Collected data
· · · · · · ·
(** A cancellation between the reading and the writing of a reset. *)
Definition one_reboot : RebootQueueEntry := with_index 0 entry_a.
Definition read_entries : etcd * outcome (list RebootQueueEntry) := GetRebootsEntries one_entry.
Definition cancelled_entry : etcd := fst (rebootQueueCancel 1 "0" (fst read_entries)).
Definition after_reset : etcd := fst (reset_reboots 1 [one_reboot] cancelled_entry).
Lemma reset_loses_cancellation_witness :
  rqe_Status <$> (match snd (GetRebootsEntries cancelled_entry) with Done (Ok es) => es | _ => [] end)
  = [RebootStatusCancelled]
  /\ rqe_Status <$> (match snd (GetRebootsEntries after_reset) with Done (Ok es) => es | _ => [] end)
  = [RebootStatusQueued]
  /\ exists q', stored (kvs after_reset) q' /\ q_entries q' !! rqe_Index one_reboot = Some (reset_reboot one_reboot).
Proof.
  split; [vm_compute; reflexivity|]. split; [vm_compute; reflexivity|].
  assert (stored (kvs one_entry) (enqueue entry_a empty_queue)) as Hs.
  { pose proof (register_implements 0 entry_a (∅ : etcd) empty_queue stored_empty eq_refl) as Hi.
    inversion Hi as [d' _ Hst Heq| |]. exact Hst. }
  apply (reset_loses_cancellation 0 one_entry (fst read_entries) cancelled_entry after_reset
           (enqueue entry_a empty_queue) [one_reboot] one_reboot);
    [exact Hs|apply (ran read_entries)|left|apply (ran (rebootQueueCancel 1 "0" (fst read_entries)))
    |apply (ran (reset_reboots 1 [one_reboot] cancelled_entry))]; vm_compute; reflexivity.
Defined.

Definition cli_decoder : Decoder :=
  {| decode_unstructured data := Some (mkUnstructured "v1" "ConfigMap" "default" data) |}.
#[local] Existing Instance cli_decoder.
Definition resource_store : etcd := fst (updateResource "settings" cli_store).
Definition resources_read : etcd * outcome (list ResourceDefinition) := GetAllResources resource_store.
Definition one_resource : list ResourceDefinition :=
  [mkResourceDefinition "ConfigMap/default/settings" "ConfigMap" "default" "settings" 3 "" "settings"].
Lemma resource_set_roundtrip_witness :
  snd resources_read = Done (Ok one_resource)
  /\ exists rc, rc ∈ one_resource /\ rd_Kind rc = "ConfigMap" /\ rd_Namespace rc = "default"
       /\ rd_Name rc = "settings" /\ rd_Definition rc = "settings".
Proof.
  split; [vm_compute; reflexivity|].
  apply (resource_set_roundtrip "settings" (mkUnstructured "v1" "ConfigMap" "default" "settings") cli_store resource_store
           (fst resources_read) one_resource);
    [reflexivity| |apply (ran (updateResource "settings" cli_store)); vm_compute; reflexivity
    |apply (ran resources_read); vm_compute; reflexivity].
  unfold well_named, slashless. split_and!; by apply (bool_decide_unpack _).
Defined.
· · · · · · ·
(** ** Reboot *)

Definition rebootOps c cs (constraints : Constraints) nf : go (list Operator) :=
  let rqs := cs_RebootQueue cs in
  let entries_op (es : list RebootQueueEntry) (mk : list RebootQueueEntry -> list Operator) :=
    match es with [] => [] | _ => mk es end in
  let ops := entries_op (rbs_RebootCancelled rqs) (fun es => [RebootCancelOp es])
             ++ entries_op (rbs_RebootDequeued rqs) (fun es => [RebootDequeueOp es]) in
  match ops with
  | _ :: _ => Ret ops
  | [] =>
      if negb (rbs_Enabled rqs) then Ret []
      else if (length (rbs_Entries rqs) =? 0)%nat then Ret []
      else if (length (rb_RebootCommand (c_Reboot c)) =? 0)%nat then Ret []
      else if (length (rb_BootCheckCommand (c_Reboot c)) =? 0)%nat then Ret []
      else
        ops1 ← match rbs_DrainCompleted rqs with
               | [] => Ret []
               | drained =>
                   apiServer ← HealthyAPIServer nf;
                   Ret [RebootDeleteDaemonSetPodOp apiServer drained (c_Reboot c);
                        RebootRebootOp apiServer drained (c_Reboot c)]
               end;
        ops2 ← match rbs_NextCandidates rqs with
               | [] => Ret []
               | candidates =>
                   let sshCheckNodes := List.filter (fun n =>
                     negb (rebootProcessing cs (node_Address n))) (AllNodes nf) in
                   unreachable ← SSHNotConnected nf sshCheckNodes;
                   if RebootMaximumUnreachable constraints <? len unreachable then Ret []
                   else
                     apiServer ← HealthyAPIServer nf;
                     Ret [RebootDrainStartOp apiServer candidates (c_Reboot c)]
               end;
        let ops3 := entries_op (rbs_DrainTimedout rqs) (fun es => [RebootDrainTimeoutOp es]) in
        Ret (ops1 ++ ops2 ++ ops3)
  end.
· · · · · · ·
Would you print, exactly as written, every line above from the one holding "Definition after_reset : etcd" through the one holding "(enqueue entry_a empty_queue) [one_reboot]", with both included and no other lines?

### [RESULT FOR THIS EXERCISE]
Definition after_reset : etcd := fst (reset_reboots 1 [one_reboot] cancelled_entry).
Lemma reset_loses_cancellation_witness :
  rqe_Status <$> (match snd (GetRebootsEntries cancelled_entry) with Done (Ok es) => es | _ => [] end)
  = [RebootStatusCancelled]
  /\ rqe_Status <$> (match snd (GetRebootsEntries after_reset) with Done (Ok es) => es | _ => [] end)
  = [RebootStatusQueued]
  /\ exists q', stored (kvs after_reset) q' /\ q_entries q' !! rqe_Index one_reboot = Some (reset_reboot one_reboot).
Proof.
  split; [vm_compute; reflexivity|]. split; [vm_compute; reflexivity|].
  assert (stored (kvs one_entry) (enqueue entry_a empty_queue)) as Hs.
  { pose proof (register_implements 0 entry_a (∅ : etcd) empty_queue stored_empty eq_refl) as Hi.
    inversion Hi as [d' _ Hst Heq| |]. exact Hst. }
  apply (reset_loses_cancellation 0 one_entry (fst read_entries) cancelled_entry after_reset
           (enqueue entry_a empty_queue) [one_reboot] one_reboot);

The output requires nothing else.